This is post originally appeared in Pascal's newsletter.
Click here to read it and more.


The main China-related event in November occurred when Xi Jinping met Joe Biden in San Francisco at the APEC (Asia-Pacific Economic Cooperation) summit. Until a week before the meeting, it was unclear whether Xi would attend, but he did. Expectations were set very low on both sides, and so any news would be good news.

Building on APEC’s November 2022 meeting in Bali they discussed the principles moving forward the U.S.-China relations. After a year of US-China turbulence with weather balloons, chip wars, a lack of bilateral military communication and a Chinese economy in trouble, the restoration of US-China presidential talks has to be seen as a mutual effort to avert a crisis and the start of a positive momentum into the relationship. For Chinese, it is fine to like the US again. For American (business people) it is fine to continue making money in China.

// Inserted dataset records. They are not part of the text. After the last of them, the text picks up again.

(** * poker-learn: the spaced-repetition engine (src/engine/srs.ts)

    A shallow embedding of the scheduling engine and of the catalog it
    reads (src/data/ranges.ts), with the properties of the engine's
    specification stated and proved over it.

    Numbers.  Every field of the engine is a JavaScript [number].  The
    counters and ticks ([interval], [repetitions], [due], [lastSeen], the
    clock and the four statistics) only ever hold integers and are
    modelled in [Z]; [ease], the one fractional quantity, is modelled as
    an exact rational in [Q], with the decimal literals 2.5, 1.3, 0.1 and
    0.3 taken at their decimal value.  The rounding of IEEE-754 binary64
    arithmetic, its infinities and NaN are therefore outside the model of
    the engine.  The last section takes the update rule of an ease and of
    an interval in binary64 itself: [binary64_ease_floor],
    [binary64_ease_step] and [binary64_interval_lower] are the facts the
    properties rest on, and [binary64_three_correct] replays the one
    computation the specification gives in digits.

    State.  The module-level variables [deck] and [clock] and the browser's
    [localStorage] are threaded explicitly through every operation as one
    [state] record.  A [Map] is an insertion-ordered association list, as
    the order of [deck.values()] is observable through [getNextCard].

    Storage.  A stored string is described by what [JSON.parse] makes of
    it.  The engine is embedded over storage whose texts have the types
    the source declares for them ([Stats], [CardState[]]); the module
    [Raw] embeds the two loaders again over arbitrary JSON values, and
    [loadStats_runtime] and [loadDeck_runtime] show that the two agree on
    the texts the engine writes.

    The application.  Beside the engine the file embeds what the trainer
    does with it: [getCorrectActions] of the table of ranges, the handlers
    of the component in src/App.tsx ([drawCard], [handleAction],
    [handleReset]) as functions of the state variables they close over and
    of the engine's state, and the parsers of a hand's name ([formatHand],
    and [parseHand] and [getSuits] of HandDisplay).

    The file has three parts: the program, the vocabulary of the
    properties, and the properties: C1 to C10, then X1 to X28, further
    properties of the engine, of the table and of the application. *)

From Stdlib Require Import ZArith QArith Qround Lia SpecFloat.
From Stdlib Require Import List String Ascii.
From Stdlib Require Import Sorting.Permutation Sorting.Sorted.
From stdpp Require Import gmap strings.

Local Open Scope string_scope.
Local Open Scope Z_scope.

(** ** The runtime: Math and Map *)

Module Math.

(** [Math.max(a, b)] on two numbers. *)
Definition max (a b : Q) : Q := if Qle_bool a b then b else a.

(** [Math.round(x)]: the nearest integer, halves rounded up. *)
Definition round (x : Q) : Z := Qfloor (x + (1 # 2)).

(** [Math.floor(x)]. *)
Definition floor (x : Q) : Z := Qfloor x.

End Math.

(** [Map<string, V>]: keys in insertion order.  [set] on a key that is
    present replaces the value where it stands, on a new key it appends. *)
Module Map.
Section Map.
Context {V : Type}.

Definition t := list (string * V).

Definition empty : t := [].

Fixpoint get (k : string) (m : t) : option V :=
    match m with
    | [] => None
    | (k', v) :: m' => if String.eqb k' k then Some v else get k m'
    end.

Definition has (k : string) (m : t) : bool :=
    match get k m with Some _ => true | None => false end.

Fixpoint set (k : string) (v : V) (m : t) : t :=
    match m with
    | [] => [(k, v)]
    | (k', v') :: m' =>
        if String.eqb k' k then (k', v) :: m' else (k', v') :: set k v m'
    end.

Definition values (m : t) : list V := map snd m.

Definition keys (m : t) : list string := map fst m.

End Map.
Arguments t : clear implicits.
End Map.

(** ** The catalog (src/data/ranges.ts) *)

Inductive Position := UTG | Middle | Cutoff | Blinds.

Inductive Action := Fold | Raise | Call | ThreeBet.

(** The string behind each member of the union type [Position]. *)
Definition Position_string (p : Position) : string :=
  match p with
  | UTG => "UTG" | Middle => "Middle" | Cutoff => "Cutoff" | Blinds => "Blinds"
  end.

Record RangeEntry := {
  entry_hand : string;
  actions : Position -> list Action;
}.

Definition entry (h : string) (utg middle cutoff blinds : list Action) : RangeEntry :=
  {| entry_hand := h;
     actions := fun p =>
       match p with
       | UTG => utg | Middle => middle | Cutoff => cutoff | Blinds => blinds
       end |}.

Definition RANGES : list RangeEntry :=
  [ entry "AA" [Raise] [Raise] [Raise] [Raise; ThreeBet];
    entry "KK" [Raise] [Raise] [Raise] [Raise; ThreeBet];
    entry "QQ" [Raise] [Raise] [Raise] [Raise; ThreeBet];
    entry "JJ" [Raise] [Raise] [Raise] [Raise; ThreeBet];
    entry "TT" [Raise] [Raise] [Raise] [Raise];
    entry "99" [Raise] [Raise] [Raise] [Raise];
    entry "88" [Fold] [Raise] [Raise] [Raise];
    entry "77" [Fold] [Raise] [Raise] [Raise] ]
  ++ map (fun h => entry h [Fold] [Fold] [Raise] [Call])
         ["66"; "55"; "44"; "33"; "22"]
  ++ [ entry "AKs" [Raise] [Raise] [Raise] [ThreeBet];
       entry "AKo" [Raise] [Raise] [Raise] [ThreeBet];
       entry "AQs" [Raise] [Raise] [Raise] [ThreeBet];
       entry "AQo" [Fold] [Raise] [Raise] [Raise];
       entry "AJs" [Fold] [Raise] [Raise] [Raise];
       entry "ATs" [Fold] [Raise] [Raise] [Raise];
       entry "KQs" [Fold] [Raise] [Raise] [Raise];
       entry "KJs" [Fold] [Raise] [Raise] [Raise] ]
  ++ map (fun h => entry h [Fold] [Fold] [Raise] [Call])
         ["A9s"; "A8s"; "A7s"; "A6s"; "A5s"; "A4s"; "A3s"; "A2s"]
  ++ map (fun h => entry h [Fold] [Fold] [Raise] [Call])
         ["JTs"; "T9s"; "98s"].

Record Combo := { combo_hand : string; combo_position : Position }.

(** The two nested loops of [getAllCombos]: every entry, at every
    position, in that order. *)
Definition getAllCombos : list Combo :=
  let positions := [UTG; Middle; Cutoff; Blinds] in
  flat_map (fun e =>
    map (fun pos => {| combo_hand := entry_hand e; combo_position := pos |})
        positions) RANGES.

(** [getCorrectActions]: the actions of the first entry of that hand at
    the position, and ['Fold'] alone for a hand the table does not
    list. *)
Definition getCorrectActions (hand_ : string) (position_ : Position) : list Action :=
  match List.find (fun r => String.eqb (entry_hand r) hand_) RANGES with
  | None => [Fold]
  | Some entry => actions entry position_
  end.

(** ** The engine's records *)

Record CardState := {
  hand : string;
  position : string;
  interval : Z;
  ease : Q;
  repetitions : Z;
  due : Z;
  lastSeen : Z;
}.

Record Stats := {
  totalReviews : Z;
  correctReviews : Z;
  currentStreak : Z;
  bestStreak : Z;
}.

Definition defaultStats : Stats :=
  {| totalReviews := 0; correctReviews := 0; currentStreak := 0; bestStreak := 0 |}.

Abbreviation Deck := (Map.t CardState).

(** ** Exceptions, JSON texts and localStorage *)

Inductive js_error := SyntaxError | TypeError.

(** The outcome of evaluating a piece of JavaScript: a value, or a thrown
    exception. *)
Inductive js (A : Type) : Type :=
  | Ok (a : A)
  | Throw (e : js_error).
Arguments Ok {A} a.
Arguments Throw {A} e.

Definition js_bind {A B} (x : js A) (f : A -> js B) : js B :=
  match x with
  | Ok a => f a
  | Throw e => Throw e
  end.

Notation "x <- e1 ;; e2" := (js_bind e1 (fun x => e2))
  (at level 100, e1 at next level, right associativity).

(** A string held by [localStorage], described by what [JSON.parse] makes
    of it: the empty string (the one falsy string), a non-empty string
    that [JSON.parse] rejects, or a JSON text, given by the value [a] it
    denotes.  [JSON.stringify] and [JSON.parse] are the runtime's: a value
    that is written is read back as written. *)
Inductive text (A : Type) : Type :=
  | Empty
  | Garbage
  | Json (a : A).
Arguments Empty {A}.
Arguments Garbage {A}.
Arguments Json {A} a.

Module JSON.

Definition parse {A} (raw : text A) : js A :=
  match raw with
  | Json a => Ok a
  | Empty | Garbage => Throw SyntaxError
  end.

Definition stringify {A} (a : A) : text A := Json a.

End JSON.

(** The truthiness test [if (raw)] on a string. *)
Definition truthy {A} (raw : text A) : bool :=
  match raw with
  | Empty => false
  | _ => true
  end.

(** The two slots of [localStorage] the engine uses, under the keys
    [STORAGE_KEY = 'poker-srs-state'] and [STATS_KEY = 'poker-srs-stats'],
    at the types the engine declares for their contents.  [None] is an
    absent key ([getItem] returns null). *)
Record localStorage := {
  STORAGE_KEY : option (text (list CardState));
  STATS_KEY : option (text Stats);
}.

(** ** Statistics *)

Definition loadStats (ls : localStorage) : Stats :=
  match STATS_KEY ls with
  | Some raw =>
      if truthy raw then
        match JSON.parse raw with
        | Ok s => s
        | Throw _ => defaultStats
        end
      else defaultStats
  | None => defaultStats
  end.

Definition saveStats (s : Stats) (ls : localStorage) : localStorage :=
  {| STORAGE_KEY := STORAGE_KEY ls; STATS_KEY := Some (JSON.stringify s) |}.

(** ** Deck management *)

Definition comboKey (c : Combo) : string :=
  combo_hand c ++ "|" ++ Position_string (combo_position c).

Definition loadDeck (ls : localStorage) : Deck :=
  match STORAGE_KEY ls with
  | Some raw =>
      if truthy raw then
        match JSON.parse raw with
        | Ok arr =>
            fold_left (fun map cs => Map.set (hand cs ++ "|" ++ position cs) cs map)
                      arr Map.empty
        | Throw _ => Map.empty
        end
      else Map.empty
  | None => Map.empty
  end.

Definition saveDeck (deck : Deck) (ls : localStorage) : localStorage :=
  {| STORAGE_KEY := Some (JSON.stringify (Map.values deck)); STATS_KEY := STATS_KEY ls |}.

(** The module's variables ([let deck = null], [let clock = 0]) and the
    storage they are saved to. *)
Record state := {
  deck : option Deck;
  clock : Z;
  storage : localStorage;
}.

(** The state of a freshly loaded module over a given storage. *)
Definition module_init (ls : localStorage) : state :=
  {| deck := None; clock := 0; storage := ls |}.

(** The card [ensureDeck] creates for a combo that has none. *)
Definition newCard (c : Combo) : CardState :=
  {| hand := combo_hand c;
     position := Position_string (combo_position c);
     interval := 0;
     ease := 2.5;
     repetitions := 0;
     due := 0;
     lastSeen := -1 |}.

(** The first loop of [ensureDeck]: every combo gets a card. *)
Definition addMissing (combos : list Combo) (d : Deck) : Deck :=
  fold_left (fun d c =>
               let key := comboKey c in
               if Map.has key d then d else Map.set key (newCard c) d)
            combos d.

(** The second loop of [ensureDeck]: one pass over the cards, two tests
    per card, from the clock's current value. *)
Definition clockBootstrap (cards : list CardState) (clock : Z) : Z :=
  fold_left (fun clock cs =>
               let clock := if due cs >? clock then due cs else clock in
               if lastSeen cs >=? clock then lastSeen cs + 1 else clock)
            cards clock.

Definition ensureDeck (s : state) : Deck * state :=
  match deck s with
  | Some d => (d, s)
  | None =>
      let d := loadDeck (storage s) in
      let d := addMissing getAllCombos d in
      let clock := clockBootstrap (Map.values d) (clock s) in
      (d, {| deck := Some d; clock := clock; storage := storage s |})
  end.

(** ** Picking the next card *)

Module Array.
Section Array.
Context {A : Type}.

(** [arr.sort(compare)]: ascending for [compare], and stable (elements
    that compare as equal keep their order), which fixes the result. *)
Fixpoint insert (compare : A -> A -> Z) (a : A) (arr : list A) : list A :=
  match arr with
  | [] => [a]
  | b :: arr' =>
      if compare a b >? 0 then b :: insert compare a arr' else a :: b :: arr'
  end.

The outcome was positive, because five critical communication disconnects were patched together again. All five could potentially lead to disasters for the world.

  1. A military-to-military dialogue. Having a hotline is extremely important with regards to the South-China Sea tensions, especially when it comes to Philippines-China dispute. It’s quickly escalating into a potential hot conflict. The next war?
  2. Taiwan. Xi Jinping claimed that China doesn’t intend to use military force to resolve its demands over the island. With the Taiwan election coming up next January, the ‘Taiwan independence’ trump card could be picked up in the US election game.
  3. Hegemony. Xi re-iterated once again that China does not seek to act as a hegemon. In my view, the American misreading of China’s intensions to become the number one, creates the dangerous binary view about China that could lead into a Thucydides trap.
  4. The environment. Both countries, the world’s biggest carbon emitters, pledged to work together again; declaring the climate crisis “one of the greatest challenges of our time’. In advance of COP28, it was a key signal despite the absence of both leaders at the summit.
  5. Fentanyl and AI. China agreed to crack down on chemical firms that contributed to 75,000 overdose deaths in the US last year. We won’t have a ‘revenge opium war’. The two leaders also discussed AI and agreed that the technology is a real risk to be averted when used in military or nuclear operations. National regulation, guardrails and governance on AI are of utmost importance. US-China talks on AI can help to understand each other's constraints and to exchange best and worst practices for safe deployment.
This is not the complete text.